Разумеется, подобный подход со ставкой на персональную дипломатию вызывал поддержку не у всех коллег. Особенно недоволен был министр иностранных дел Этони Иден, который занимал иную позицию по отношению к политике разрядки. Вместо урегулирования отношений с СССР он считал необходимым укреплять НАТО. Черчилль, напротив, полагал, что это приведет лишь к усилению взаимной враждебности, а следовательно, и дальнейшей гонке вооружений с неизбежной концентрацией ресурсов и производственных мощностей на ВПК
.
От разногласий по принципиальным вопросам премьер и глава Форин-офиса переходили к ссорам по не столь значительным эпизодам, связанным с реализацией большой стратегии. Например, летом 1954 года Черчилль решил направить Молотову письмо с очередным предложением о встрече. Иден выступил против этой затеи, а также указал на тот факт, что послание отправляется без согласования с другими членами кабинета. В итоге договорились письмо направить: Черчилль сообщит о своем решении кабинету, а Иден подтвердит, что в целом согласен с текстом обращения
. Однако премьер, поступив, по словам Дж. Беста, «непорядочно», скрыл факт отправки письма от своих коллег.

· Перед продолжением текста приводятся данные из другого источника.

Definition getPricing (modelId : jsstring) : PricingRate :=
  match own_property PRICING modelId with
  | Some rate => rate
  | None =>
      if existsb (JS.eqb modelId) object_prototype_keys
      then {| input := nan; output := nan |}
      else FALLBACK_PRICING_RATE
  end.

Definition calculateCost (tokensIn tokensOut : number) (modelId : jsstring) : number :=
  let rate := getPricing modelId in
  ((tokensIn * input rate + tokensOut * output rate) / 1000000)%float.

End Pricing.
Import Pricing.

(* ================================================================== *)
(** * store/appStore.ts *)
(* ================================================================== *)

Module AppStore.

Inductive Status := pending | running | done | failed.

Record AgentOutput := {
  status : Status;
  text : jsstring;
  model : jsstring;
  cost : option number;
  tokens : option number
}.

(** [Partial<AgentOutput>]: [None] is a key the update does not have. *)
Record AgentUpdate := {
  u_status : option Status;
  u_text : option jsstring;
  u_model : option jsstring;
  u_cost : option number;
  u_tokens : option number
}.

(** The fields of [AppState] that the stream handlers read or write. *)
Record AppState := {
  agentOutputs : list (jsstring * AgentOutput);
  synthesisText : jsstring;
  crewTotalCost : number;
  crewBudget : number;
  sessionTokensIn : number;
  sessionTokensOut : number;
  sessionCost : number
}.

Definition initial : AppState :=
  {| agentOutputs := []; synthesisText := []; crewTotalCost := 0;
     crewBudget := 5.0; sessionTokensIn := 0; sessionTokensOut := 0;
     sessionCost := 0 |}%float.

(** ** Objects used as records keyed by string

    The own keys of an object are enumerated with the array indices first,
    in ascending order, then the other strings in the order they were
    added. *)

Definition digit (c : N) : option N :=
  if ((0x30 <=? c) && (c <=? 0x39))%N then Some (c - 0x30)%N else None.

Fixpoint digits_value (acc : N) (s : jsstring) : option N :=
  match s with
  | [] => Some acc
  | c :: more =>
      match digit c with
      | Some d => digits_value (acc * 10 + d)%N more
      | None => None
      end
  end.

(** The array index a key denotes, if it is the canonical decimal form of
    an integer below 2^32 - 1. *)
Definition array_index (key : jsstring) : option N :=
  match key with
  | [] => None
  | c :: more =>
      if (c =? 0x30)%N && truthy more then None
      else
        match digits_value 0 key with
        | Some n => if (n <? 4294967295)%N then Some n else None
        | None => None
        end
  end.

Definition enumerated_before (k k' : jsstring) : bool :=
  match array_index k, array_index k' with
  | Some a, Some b => (a <? b)%N
  | Some _, None => true
  | None, _ => false
  end.

Definition get {A : Type} (o : list (jsstring * A)) (key : jsstring) : option A :=
  own_property o key.

Fixpoint replace {A : Type} (key : jsstring) (v : A) (o : list (jsstring * A))
    : list (jsstring * A) :=
  match o with
  | [] => []
  | (k, v') :: more =>
      if JS.eqb k key then (k, v) :: more else (k, v') :: replace key v more
  end.

Fixpoint add_key {A : Type} (key : jsstring) (v : A) (o : list (jsstring * A))
    : list (jsstring * A) :=
  match o with
  | [] => [(key, v)]
  | (k, v') :: more =>
      if enumerated_before key k then (key, v) :: o
      else (k, v') :: add_key key v more
  end.

(** [{ ...o, [key]: v }]. *)
Definition set {A : Type} (key : jsstring) (v : A) (o : list (jsstring * A))
    : list (jsstring * A) :=
  match get o key with
  | Some _ => replace key v o
  | None => add_key key v o
  end.

Definition default_output : AgentOutput :=
  {| status := pending; text := []; model := []; cost := None; tokens := None |}.

Definition override {A : Type} (old : A) (new : option A) : A :=
  match new with Some v => v | None => old end.

Definition override_opt {A : Type} (old new : option A) : option A :=
  match new with Some v => Some v | None => old end.

(** [{ ...a, ...update }]. *)
Definition merge (a : AgentOutput) (update : AgentUpdate) : AgentOutput :=
  {| status := override (status a) (u_status update);
     text := override (text a) (u_text update);
     model := override (model a) (u_model update);
     cost := override_opt (cost a) (u_cost update);
     tokens := override_opt (tokens a) (u_tokens update) |}.

Definition with_agentOutputs (o : list (jsstring * AgentOutput)) (s : AppState) : AppState :=
  {| agentOutputs := o; synthesisText := synthesisText s;
     crewTotalCost := crewTotalCost s; crewBudget := crewBudget s;
     sessionTokensIn := sessionTokensIn s; sessionTokensOut := sessionTokensOut s;
     sessionCost := sessionCost s |}.

(** [{ ...{status: "pending", text: "", model: ""}, ...state.agentOutputs[agent], ...update }]
    stored under [agent]. *)
Definition updateAgentOutput (agent : jsstring) (update : AgentUpdate) (state : AppState)
    : AppState :=
  let existing := nullish (get (agentOutputs state) agent) default_output in
  with_agentOutputs (set agent (merge existing update) (agentOutputs state)) state.

Definition setSynthesisText (t : jsstring) (state : AppState) : AppState :=
  {| agentOutputs := agentOutputs state; synthesisText := synthesisText state ++ t;
     crewTotalCost := crewTotalCost state; crewBudget := crewBudget state;
     sessionTokensIn := sessionTokensIn state; sessionTokensOut := sessionTokensOut state;
     sessionCost := sessionCost state |}.

Definition setCrewTotalCost (c : number) (state : AppState) : AppState :=
  {| agentOutputs := agentOutputs state; synthesisText := synthesisText state;
     crewTotalCost := c; crewBudget := crewBudget state;
     sessionTokensIn := sessionTokensIn state; sessionTokensOut := sessionTokensOut state;
     sessionCost := sessionCost state |}.

Definition resetCrewState (state : AppState) : AppState :=
  {| agentOutputs := []; synthesisText := []; crewTotalCost := 0%float;
     crewBudget := crewBudget state;
     sessionTokensIn := sessionTokensIn state; sessionTokensOut := sessionTokensOut state;
     sessionCost := sessionCost state |}.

Когда же все выяснилось, произошло очередное обострение отношений между руководителем правительства и министром иностранных дел
.
Подобный эпизод дает представление о том в каких условиях приходилось действовать Черчиллю. Но были и более серьезные проблемы и препоны. Британскому политику часто везло в жизни, когда он оказывался в нужном месте в нужное время. Он удачно сменил партию в 1904 году, перейдя в стан либералов, набравших силу через два года и остававшихся у власти следующие пятнадцать лет. Он вовремя оказался на фронте в 1915–1916 году, прибыв в окопы после кровопролитных сражений у Лууса и покинув их до начала масштабных действий на Сомме. Он возглавлял Министерство финансов в непростые, но куда более спокойные 1924–1929 годы, сложив с себя полномочия до знаменитого биржевого краха. Он оставался не у дел в 1930-е, не скомпрометировав себя неблаговидным умиротворением Гитлера. Он взошел на капитанский мостик в разгар Второй мировой и спустился вниз в разгар обсуждений Потсдамской конференции, вновь избежав ответственности за принятую модель послевоенного мироустройства, а также оказавшись лишенным реальных рычагов власти в период наиболее резкого антисоветизма.
Но с возвращением в правительство в 1951 году Черчиллю не повезло. Новый председатель Совмина Георгий Максимилианович
Маленков (1902–1988) был еще менее подходящей кандидатурой для принятия взвешенных и долговременных решений, чем его предшественник в последний год своей жизни. Полностью погруженный в перипетии внутрипартийной борьбы, Маленков не имел ни времени, ни сил на разбор внешнеполитической ситуации. Да и век его на высоком посту оказался недолог. Он был смещен (правда, бескровным путем) в феврале 1955 года. Так что, если говорить про установление отношений с Москвой, то британский политик не получил по объективным причинам должной поддержки своих инициатив. Это было важным фактором, но отражавшим лишь одну сторону медали.
Черчилль был прав, когда говорил, что в вопросе мирного урегулирования «многое зависит от русских». Но еще больше зависело от США с их увеличившейся мощью и возросшим влиянием. И здесь британский премьер столкнулся с неприятным сопротивлением. В момент его возвращения на Даунинг-стрит администрацию Белого дома возглавлял Гарри Трумэн. В ноябре следующего, 1952 года, должны были состояться выборы, поэтому текущая ситуация давала мало оснований для громких заявлений и принятия стратегических решений. Кроме того, Трумэн, давший имя новой внешнеполитической доктрине США и санкционировавший применение атомного оружия в Японии, был не тем человеком, который мог восстановить и развить отношения с коммунистическим блоком. Основные надежды Черчилль возлагал на следующего президента, причем, когда стало известно его имя, эти надежды упрочились.